Next Stop, Knowledge
By Reece Bhatoe
ATTI Fellow and Area Leader of Geography at Bristnall Hall Academy.
I sometimes compare myself to a fish. Specifically, to a fish in a plastic bag, that has just escaped the dentist’s surgery and landed in the ocean, like that final scene in Finding Nemo. Having clicked ‘submit’ on my M.Ed dissertation, I found myself asking: “now what?”. Throughout my teaching career I have always wanted to be a better teacher and leader for the people I work with. But, having completed my Masters, I found myself at an impasse. Whether it was in the early stages of my teaching career on the Teach First leadership development programme, or in my role as an Area Leader of Geography I have always found fulfilment and motivation in engaging with research to improve my practice. I had not even considered that an NPQ might be my next step until the routine sign-up reminder email dropped in my inbox. I must admit I had forgotten that NPQs existed. After considering all the options, and struggling to narrow them down, I settled on the NPQSL, partly because of my ambition to become a senior leader, but mainly because I am indecisive, and it seemed to cover everything.
The NPQSL covers themes including:
- School culture
- Effective teaching
- Supporting curriculum and assessment development
- Additional and special educational needs
- Professional development
- Organisational management
Impact on My Practice
Engaging with contemporary research from the Education Endowment Foundation for the duration of the course supported all facets of my work in school. The implementation, culture, curriculum, behaviour and professional development units helped me to ensure that I was more effectively leading my subject area in as a middle leader. The course allowed me to sense-make implementations focussed on disciplinary literacy and curriculum/assessment development that have not only supported staff to improve their teaching capacity but have also had significant impacts on pupil outcomes. It is a genuine truth to say that the NPQSL has played a role in the brilliant outcomes that our exam cohort will achieve in this summer’s examinations, complementing the hard work of our staff and copious amounts of Cadbury’s chocolate-based bribery.

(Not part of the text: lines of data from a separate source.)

Lemma scalar_reads v : scalar v = true -> reads_back v (chars (print v)).
Proof.
  destruct v as [|b|z|g|s|l|l]; try done; intros Hv.
  - intros [|fuel] rest vs Hr Hf; [simpl in Hf; lia|]. by apply (literal_back VNull "n" "ull").
  - intros [|fuel] rest vs Hr Hf; [destruct b; simpl in Hf; lia|].
    destruct b; [by apply (literal_back (VBool true) "t" "rue")|
                 by apply (literal_back (VBool false) "f" "alse")].
  - apply reads_back_int. by apply bool_decide_eq_true in Hv.
  - apply reads_back_string.
Qed.

Lemma empty_array_reads w : spaces w -> array_reads [] ("["%char :: w ++ ["]"%char]).
Proof.
  intros Hw [|fuel] rest vs Hf; [simpl in Hf; lia|]. cbn [ParseArray app]. rewrite <- app_assoc. cbn [app].
  erewrite bind_step by apply r_assert_cons. erewrite bind_step by apply Take_cons.
  erewrite bind_step by reflexivity. cbn [input values].
  erewrite bind_step by by apply SkipWhitespace_spaces. by erewrite bind_step by apply Peek_cons.
Qed.

Lemma array_reads_elements w l t :
  spaces w -> starts t -> elements_read l t -> array_reads l ("["%char :: w ++ t).
Proof.
  intros Hw Ht Hl [|fuel] rest vs Hf; [simpl in Hf; lia|]. cbn [ParseArray app]. rewrite <- app_assoc.
  erewrite bind_step by apply r_assert_cons. erewrite bind_step by apply Take_cons.
  erewrite bind_step by reflexivity. cbn [input values].
  erewrite bind_step by by apply Skip_starts. pose proof (Hl [] fuel rest vs) as H.
  destruct Ht as (c & u & -> & _ & Hc & _). cbn [app] in *. erewrite bind_step by apply Peek_cons.
  rewrite (proj2 (Ascii.eqb_neq _ _)) by done. apply H. cbn [length] in *. rewrite length_app in Hf. simpl in *. lia.
Qed.

Lemma empty_object_reads w : spaces w -> object_reads [] ("{"%char :: w ++ ["}"%char]).
Proof.
  intros Hw [|fuel] rest vs Hf; [simpl in Hf; lia|]. cbn [ParseObject app]. rewrite <- app_assoc. cbn [app].
  erewrite bind_step by apply r_assert_cons. erewrite bind_step by apply Take_cons.
  erewrite bind_step by reflexivity. cbn [input values].
  erewrite bind_step by by apply SkipWhitespace_spaces. by erewrite bind_step by apply Peek_cons.
Qed.

Lemma object_reads_members w l t :
  spaces w -> member_texts l t -> members_read l t -> object_reads l ("{"%char :: w ++ t).
Proof.
  intros Hw Ht Hl [|fuel] rest vs Hf; [simpl in Hf; lia|]. cbn [ParseObject app]. rewrite <- app_assoc.
  erewrite bind_step by apply r_assert_cons. erewrite bind_step by apply Take_cons.
  erewrite bind_step by reflexivity. cbn [input values]. pose proof (Hl [] fuel rest vs) as H.
  destruct (member_texts_starts _ _ Ht) as [u ->]. cbn [app] in *.
  erewrite bind_step by by apply SkipWhitespace_spaces.
  erewrite bind_step by apply Peek_cons. cbn [Ascii.eqb Bool.eqb].
  apply H. cbn [length] in *. rewrite length_app in Hf. simpl in *. lia.
Qed.

Lemma ParseValue_array l t fuel rest vs :
  array_reads l ("["%char :: t) -> 3 * length ("["%char :: t) <= fuel ->
  ParseValue fuel (mkReader (("["%char :: t) ++ rest) vs) = (Ret tt, mkReader rest (VArray l :: vs)).
Proof. intros Hl Hf. destruct fuel as [|fuel]; [simpl in Hf; lia|]. cbn [ParseValue app].
  erewrite bind_step by apply Peek_cons. cbn [Ascii.eqb Bool.eqb]. by apply Hl. Qed.

Lemma ParseValue_object l t fuel rest vs :
  object_reads l ("{"%char :: t) -> 3 * length ("{"%char :: t) <= fuel ->
  ParseValue fuel (mkReader (("{"%char :: t) ++ rest) vs) = (Ret tt, mkReader rest (VObject l :: vs)).
Proof. intros Hl Hf. destruct fuel as [|fuel]; [simpl in Hf; lia|]. cbn [ParseValue app].
  erewrite bind_step by apply Peek_cons. cbn [Ascii.eqb Bool.eqb]. by apply Hl. Qed.
Lemma element_turn v t w c s k fuel vs :
  reads_back v t -> spaces w -> c ∈ [","; "]"]%char -> 3 * length t <= fuel ->
  array_loop (S fuel) k (mkReader (t ++ w ++ c :: s) vs) =
    (if Ascii.eqb c "," then _ ← SkipWhitespace; array_loop fuel (S k) else doc_EndArray (S k))
      (mkReader s (v :: vs)).
Proof.
  intros Hv Hw Hc Hf. cbn [array_loop].
  assert (bool_decide (c ∈ delimiters) = true /\ whitespace c = false) as [Hd Hws]
    by (repeat (apply elem_of_cons in Hc as [->|Hc]; [done|]); by apply not_elem_of_nil in Hc).
  erewrite bind_step by (apply Hv; [by apply spaces_delimited|done]).
  erewrite bind_step by (by apply SkipWhitespace_spaces). erewrite bind_step by apply Take_cons.
  repeat (apply elem_of_cons in Hc as [->|Hc]; [reflexivity|]). by apply not_elem_of_nil in Hc.
Qed.

(** One turn of the loop over members, up to the byte after the member. *)
Lemma member_turn n w1 w2 v t w c s k fuel vs :
  spaces w1 -> spaces w2 -> starts t -> reads_back v t -> spaces w -> c ∈ [","; "}"]%char ->
  3 * length t <= fuel ->
  object_loop (S fuel) k
    (mkReader (chars (print_string n) ++ w1 ++ ":"%char :: w2 ++ t ++ w ++ c :: s) vs) =
    (if Ascii.eqb c "," then _ ← SkipWhitespace; object_loop fuel (S k) else doc_EndObject (S k))
      (mkReader s (v :: VString n :: vs)).
Proof.
  intros Hw1 Hw2 Ht Hv Hw Hc Hf. cbn [object_loop].
  assert (bool_decide (c ∈ delimiters) = true /\ whitespace c = false) as [Hd Hws]
    by (repeat (apply elem_of_cons in Hc as [->|Hc]; [done|]); by apply not_elem_of_nil in Hc).
  pose proof (ParseString_back n (w1 ++ ":"%char :: w2 ++ t ++ w ++ c :: s) vs) as Hn.
  assert (Hq : exists u, chars (print_string n) = "034"%char :: u) by by eexists.
  destruct Hq as [u Hq]. rewrite Hq in *. cbn [app] in *. erewrite bind_step by apply Peek_cons.
  cbn [Ascii.eqb Bool.eqb negb]. erewrite bind_step by exact Hn.
  erewrite bind_step by (by apply SkipWhitespace_spaces). erewrite bind_step by apply Take_cons.
  cbn [Ascii.eqb Bool.eqb negb]. erewrite bind_step by (by apply Skip_starts).
  erewrite bind_step by (apply Hv; [by apply spaces_delimited|done]).
  erewrite bind_step by (by apply SkipWhitespace_spaces). erewrite bind_step by apply Take_cons.
  repeat (apply elem_of_cons in Hc as [->|Hc]; [reflexivity|]). by apply not_elem_of_nil in Hc.
Qed.

(** The elements and members read so far, with the next one. *)
Lemma elements_snoc (before : list value) v v0 vs :
  v :: rev before ++ v0 :: vs = rev (before ++ [v]) ++ v0 :: vs /\ S (length before) = length (before ++ [v]).
Proof. rewrite rev_app_distr, length_app. simpl. split; [done|lia]. Qed.

Lemma members_snoc before n v v0 vs :
  v :: VString n :: rev (flat before) ++ v0 :: vs = rev (flat (before ++ [(n, v)])) ++ v0 :: vs /\
  S (length before) = length (before ++ [(n, v)]).
Proof. rewrite flat_snoc, length_app. simpl. split; [done|lia]. Qed.

#[local] Ltac lengths := do 4 (rewrite ?length_app; cbn [length]).

Lemma last_element_reads v t w :
  reads_back v t -> spaces w -> elements_read [v] (t ++ w ++ ["]"%char]).
Proof.
  intros Hv Hw before [|fuel] rest vs; lengths; [lia|]. intros Hf.
  rewrite <- !app_assoc. cbn [app]. rewrite (element_turn v) by (first [done|right; left|lia]).
  destruct (elements_snoc before v (VArray []) vs) as [-> ->]. apply doc_EndArray_ok.
Qed.

Lemma next_element_reads v t w w' l u :
  reads_back v t -> spaces w -> spaces w' -> starts u -> elements_read l u ->
  elements_read (v :: l) (t ++ w ++ ","%char :: w' ++ u).
Proof.
  intros Hv Hw Hw' Hu Hl before [|fuel] rest vs; lengths; [lia|].
  intros Hf. rewrite <- !app_assoc. cbn [app]. rewrite <- app_assoc.
  rewrite (element_turn v) by (first [done|left|lia]). cbn [Ascii.eqb Bool.eqb].
  erewrite bind_step by by apply Skip_starts.
  destruct (elements_snoc before v (VArray []) vs) as [-> ->].
  rewrite Hl by lia. by rewrite <- app_assoc.
Qed.

Lemma last_member_reads n w1 w2 v t w :
  spaces w1 -> spaces w2 -> starts t -> reads_back v t -> spaces w ->
  members_read [(n, v)] (chars (print_string n) ++ w1 ++ ":"%char :: w2 ++ t ++ w ++ ["}"%char]).
Proof.
  intros Hw1 Hw2 Ht Hv Hw before [|fuel] rest vs;
    lengths; [lia|]. intros Hf.
  repeat (rewrite <- !app_assoc; cbn [app]).
  rewrite (member_turn n w1 w2 v) by (first [done|right; left|lia]).
  destruct (members_snoc before n v (VObject []) vs) as [-> ->]. apply doc_EndObject_ok.
Qed.

Lemma next_member_reads n w1 w2 v t w w' l u :
  spaces w1 -> spaces w2 -> starts t -> reads_back v t -> spaces w -> spaces w' -> member_texts l u ->
  members_read l u ->
  members_read ((n, v) :: l)
    (chars (print_string n) ++ w1 ++ ":"%char :: w2 ++ t ++ w ++ ","%char :: w' ++ u).
Proof.
  intros Hw1 Hw2 Ht Hv Hw Hw' Hu Hl before [|fuel] rest vs;
    lengths; [lia|]. intros Hf.
  repeat (rewrite <- !app_assoc; cbn [app]).
  rewrite (member_turn n w1 w2 v) by (first [done|left|lia]). cbn [Ascii.eqb Bool.eqb].
  specialize (Hl (before ++ [(n, v)]) fuel rest vs).
  destruct (members_snoc before n v (VObject []) vs) as [-> ->].
  destruct (member_texts_starts _ _ Hu) as [x ->]. cbn [app] in *.
  erewrite bind_step by by apply SkipWhitespace_spaces.
  rewrite Hl by (cbn [length] in *; lia). by rewrite <- app_assoc.
Qed.

(** Every text of a value is read as the value. *)
Lemma renders_reads :
  (forall v t, renders v t -> reads_back v t) /\
  (forall l t, element_texts l t -> elements_read l t) /\
  (forall l t, member_texts l t -> members_read l t).
Proof.
  apply renders_mutind.
  - apply scalar_reads.
  - intros w Hw fuel rest vs _ Hf. apply ParseValue_array; [by apply empty_array_reads|done].
  - intros w l t Hw Ht IH fuel rest vs _ Hf. apply ParseValue_array; [|done].
    apply array_reads_elements; [done|by eapply element_texts_starts|done].
  - intros w Hw fuel rest vs _ Hf. apply ParseValue_object; [by apply empty_object_reads|done].
  - intros w l t Hw Ht IH fuel rest vs _ Hf. apply ParseValue_object; [|done].
    by apply object_reads_members.
  - intros. by apply last_element_reads.
  - intros. apply next_element_reads; try done. by eapply element_texts_starts.
  - intros. apply last_member_reads; try done. by eapply renders_starts.
  - intros. apply next_member_reads; try done. by eapply renders_starts.
Qed.

(** The compact text is one of them. *)
Lemma chars_join_cons x l rest :
  chars (join (x :: l) ",") ++ rest =
    chars x ++ match l with [] => rest | _ => ","%char :: chars (join l ",") ++ rest end.
Proof.
  destruct l as [|y l]; [done|]. rewrite join_cons, !chars_app. simpl. by rewrite <- app_assoc.
Qed.

Lemma no_spaces : spaces [].
Proof. constructor. Qed.
#[local] Hint Resolve no_spaces : core.

Lemma print_elements v l :
  Forall (fun v => renders v (chars (print v))) (v :: l) ->
  element_texts (v :: l) (chars (join (print <$> v :: l) ",") ++ ["]"%char]).
Proof.
  revert v. induction l as [|v' l IH]; intros v [Hv Hl]%Forall_cons; rewrite fmap_cons, chars_join_cons.
  - by apply (last_element v _ []).
  - rewrite <- (app_nil_l ("," :: _)%char). apply (next_element v _ [] []); try done. by apply IH.
Qed.

Definition member_text (m : string * value) : string := print_string m.1 +:+ ":" +:+ print m.2.

Lemma print_members m l :
  Forall (fun m => renders m.2 (chars (print m.2))) (m :: l) ->
  member_texts (m :: l) (chars (join (member_text <$> m :: l) ",") ++ ["}"%char]).
Proof.
  revert m. induction l as [|m' l IH]; intros [n v] [Hv Hl]%Forall_cons; rewrite fmap_cons, chars_join_cons;
    unfold member_text at 1; cbn [fst snd]; rewrite !chars_app, <- !app_assoc; cbn [chars app].
  - by apply (last_member n [] [] v _ []).
  - by apply (next_member n [] [] v _ [] []); try done; apply IH.
Qed.

Lemma print_renders v : readable v -> renders v (chars (print v)).
Proof.
  unfold readable. induction v as [|b|z|g|s|l IH|l IH] using value_nested_ind; intros [Hd Hi];
    try (by apply renders_scalar); try done; cbn [print no_double ints_fit] in *;
    rewrite !chars_app; cbn [chars app].
  - destruct l as [|v l]; [by apply (renders_empty_array [])|]. apply (renders_array []); [done|].
    apply print_elements. rewrite forallb_forall in Hd, Hi. rewrite Forall_forall in IH |- *.
    intros x Hx. apply IH; [done|]. rewrite list_elem_of_In in Hx. auto.
  - destruct l as [|m l]; [by apply (renders_empty_object [])|]. apply (renders_object []); [done|].
    apply print_members. rewrite forallb_forall in Hd, Hi. rewrite Forall_forall in IH |- *.
    intros x Hx. apply IH; [done|]. rewrite list_elem_of_In in Hx. auto.
Qed.
(** What the first loop leaves in the buffer. *)
Lemma write_digits_ok room u buffer :
  (0 < u < 10 ^ Z.of_nat room)%Z ->
  exists ds, write_digits room u buffer = Ret (ds ++ buffer) /\ significant ds /\ read_digits ds 0 = u.
Proof.
  revert u buffer. induction room as [|room IH]; intros u buffer Hu; [simpl in Hu; lia|].
  cbn [write_digits]. pose proof (Z.mod_pos_bound u 10 ltac:(lia)) as Hm.
  pose proof (Z.div_mod u 10 ltac:(lia)) as Hdm. case_decide as Hd.
  - destruct (IH (u / 10)%Z (digit_char (u mod 10) :: buffer)) as (ds & -> & Hs & Hr).
    { split; [done|]. apply Z.div_lt_upper_bound; [lia|]. rewrite Nat2Z.inj_succ, Z.pow_succ_r in Hu; lia. }
    exists (ds ++ [digit_char (u mod 10)]). rewrite <- app_assoc. split; [done|]. split.
    + destruct Hs as [Hs Hz]. split; [apply Forall_app; split; [done|by constructor; [apply digit_char_digit|]]|].
      destruct ds; [simpl in Hr; lia|done].
    + rewrite (read_digits_snoc _ _ _ (u mod 10)%Z); [lia|apply Hs|by apply digit_char_of].
  - assert (u mod 10 = u)%Z as -> by lia. exists [digit_char u]. split; [done|]. split.
    + split; [by constructor; [apply digit_char_digit; lia|]|]. intros H.
      assert (digit_of (digit_char u) = Some 0%Z) as H0 by by rewrite H.
      rewrite digit_char_of in H0 by lia. injection H0. lia.
    + cbn [read_digits]. rewrite digit_char_of by lia. lia.
Qed.

Lemma write_digits_text room u :
  0 < room -> (0 <= u < 10 ^ Z.of_nat room)%Z -> write_digits room u [] = Ret (chars (to_string u)).
Proof.
  intros Hr Hu. destruct (decide (u = 0)%Z) as [->|Hz]; [by destruct room; [lia|]|].
  destruct (write_digits_ok room u []) as (ds & -> & Hs & Hv); [lia|]. rewrite app_nil_r. f_equal.
  apply significant_inj; [done|apply to_string_significant; lia|].
  rewrite Hv. symmetry. apply to_string_digits. lia.
Qed.

Lemma WriteUint_text u : (0 <= u < 2 ^ 32)%Z -> WriteUint u = Ret (to_string u).
Proof.
  intros Hu. unfold WriteUint. rewrite write_digits_text by lia. cbn. by rewrite unchars_chars.
Qed.

Lemma WriteUint64_text u : (0 <= u < 2 ^ 64)%Z -> WriteUint64 u = Ret (to_string u).
Proof.
  intros Hu. unfold WriteUint64. rewrite write_digits_text by lia. cbn. by rewrite unchars_chars.
Qed.

(** The wrapped negation, as an unsigned number, is the absolute value. *)
Lemma negated w z : (0 < w)%Z -> (- 2 ^ (w - 1) <= z < 0)%Z -> (to_signed w (- z) mod 2 ^ w = - z)%Z.
Proof.
  intros Hw Hz. assert (Hp : (2 ^ w = 2 * 2 ^ (w - 1))%Z) by (rewrite <- Z.pow_succ_r by lia; f_equal; lia).
  unfold to_signed. rewrite Zminus_mod_idemp_l. rewrite Z.add_simpl_r. apply Z.mod_small. lia.
Qed.

Lemma write_integer_text z : (- 2 ^ 63 <= z < 2 ^ 64)%Z -> write_integer z = Ret (to_string z).
Proof.
  intros Hz. unfold write_integer, WriteInt, WriteInt64, int_min, int_max.
  repeat case_decide; try (apply WriteUint_text; lia); try (apply WriteUint64_text; lia);
    rewrite negated by lia; [rewrite WriteUint_text by lia|rewrite WriteUint64_text by lia];
    cbn; by rewrite <- to_string_neg.
Qed.

(** ** Lemmas: the text of the pretty writer *)
Definition new_line (d : nat) : string := nl +:+ indent d.
Definition comma (k : nat) : string := if decide (0 < k) then "," else "".

(** The elements or members from the [k]-th on, in [d] levels. *)
Fixpoint lines (d k : nat) (l : list string) : string :=
  match l with
  | [] => ""
  | t :: l' => comma k +:+ new_line d +:+ t +:+ lines d (S k) l'
  end.
Definition closing (d n : nat) : string := if decide (n = 0) then "" else new_line d.

Fixpoint pretty (d : nat) (v : value) : string :=
  match v with
  | VArray elements => "[" +:+ lines (S d) 0 (pretty (S d) <$> elements) +:+ closing d (length elements) +:+ "]"
  | VObject members =>
    "{" +:+ lines (S d) 0 ((fun m => print_string m.1 +:+ ": " +:+ pretty (S d) m.2) <$> members) +:+
    closing d (length members) +:+ "}"
  | v => print v
  end.

Section PrettyText.
Implicit Types (o : string) (st : list WLevel).

Definition pretty_separator st : string :=
  match st with
  | [] => ""
  | l :: _ =>
    if inArray l || bool_decide (valueCount l `mod` 2 = 0)
    then comma (valueCount l) +:+ new_line (length st) else ": "
  end.

Lemma put_ok t o st : put t (mkWriter o st) = (Ret tt, mkWriter (o +:+ t) st).
Proof. done. Qed.

Lemma WriteIndent_ok o st : WriteIndent (mkWriter o st) = (Ret tt, mkWriter (o +:+ indent (length st)) st).
Proof. done. Qed.

Lemma PrettyPrefix_ok type o st :
  allowed type st ->
  PrettyPrefix type (mkWriter o st) = (Ret tt, mkWriter (o +:+ pretty_separator st) (counted st)).
Proof.
  intros Ha. unfold PrettyPrefix. cbn [level_stack]. destruct st as [|l st]; cbn [allowed] in *.
  - rewrite bool_decide_true by done. simpl. by rewrite string_app_nil_r.
  - assert (Has : (inArray l || negb (bool_decide (valueCount l `mod` 2 = 0))
                   || bool_decide (type = kStringType)) = true).
    { destruct Ha as [->|[Ha| ->]]; [done| |by rewrite orb_true_r].
      rewrite (bool_decide_false (_ = 0)) by done. by rewrite orb_true_r. }
    rewrite Has. clear Ha Has. unfold pretty_separator, comma, new_line. cbn [counted].
    set (k := valueCount l). destruct (inArray l); cbn [orb].
    + erewrite bind_step by (erewrite bind_step by apply put_ok; apply WriteIndent_ok).
      case_decide; unfold mbind, M_bind; cbn -[indent]; by rewrite ?string_app_assoc.
    + destruct (decide (k `mod` 2 = 0)) as [E|E].
      * rewrite bool_decide_true by done.
        erewrite bind_step by (erewrite bind_step by apply put_ok; apply WriteIndent_ok).
        case_decide; unfold mbind, M_bind; cbn -[indent]; by rewrite ?string_app_assoc.
      * rewrite bool_decide_false by done. rewrite (decide_True (P := 0 < k)) by (destruct k; [done|lia]).
        erewrite bind_step by (erewrite bind_step by apply put_ok; reflexivity). reflexivity.
Qed.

Furthermore, the professional development research has enabled me to implement change more effectively at both the whole-trust and whole-school level. The research-informed practice and GROW coaching on the NPQSL have helped me to develop the delivery of social mobility opportunities across the school by ensuring that implementations have been delivered with better research, design, and implementation, leading to more sustainable change, a reduction in staff workload and more enriching opportunities for the young people in our care. My learning on the NPQSL has enabled me to better establish the conditions for organisational learning around careers education, supporting staff to deliver work experience opportunities as well as developing strong partnerships with external agencies that will have a lasting impact on the experiences that inform our young people’s decisions regarding Higher Education.
The support and expertise of the facilitators and participants on the NPQSL cannot be understated either. The NPQSL provided a fantastic opportunity to collaborate with leaders from a range of contexts and backgrounds that have provided invaluable insight into the complexity of school improvement. In times where en masse industrial action and a recruitment crisis make the profession seem like it is imploding, it has been a privilege to work alongside such committed leaders. I found myself consistently striving to match the dedication of the facilitators of my NPQ. Such is the inspiration I have gained from participation in the NPQSL, that I am now facilitating an NPQ (NPQLL) myself. As the saying goes: “If you can’t beat them, join them”.
Next Stop, Knowledge!
So, if you find yourself in floating in a plastic bag in the harbour of professional development limbo, thinking ‘what now?’, I strongly urge you to consider undertaking an NPQ. They offer a unique opportunity to comprehensively enhance your practice and enact real change in your school contexts. As Mr Ray would say in Finding Nemo: “Hold on, here we go! Next stop, knowledge!”.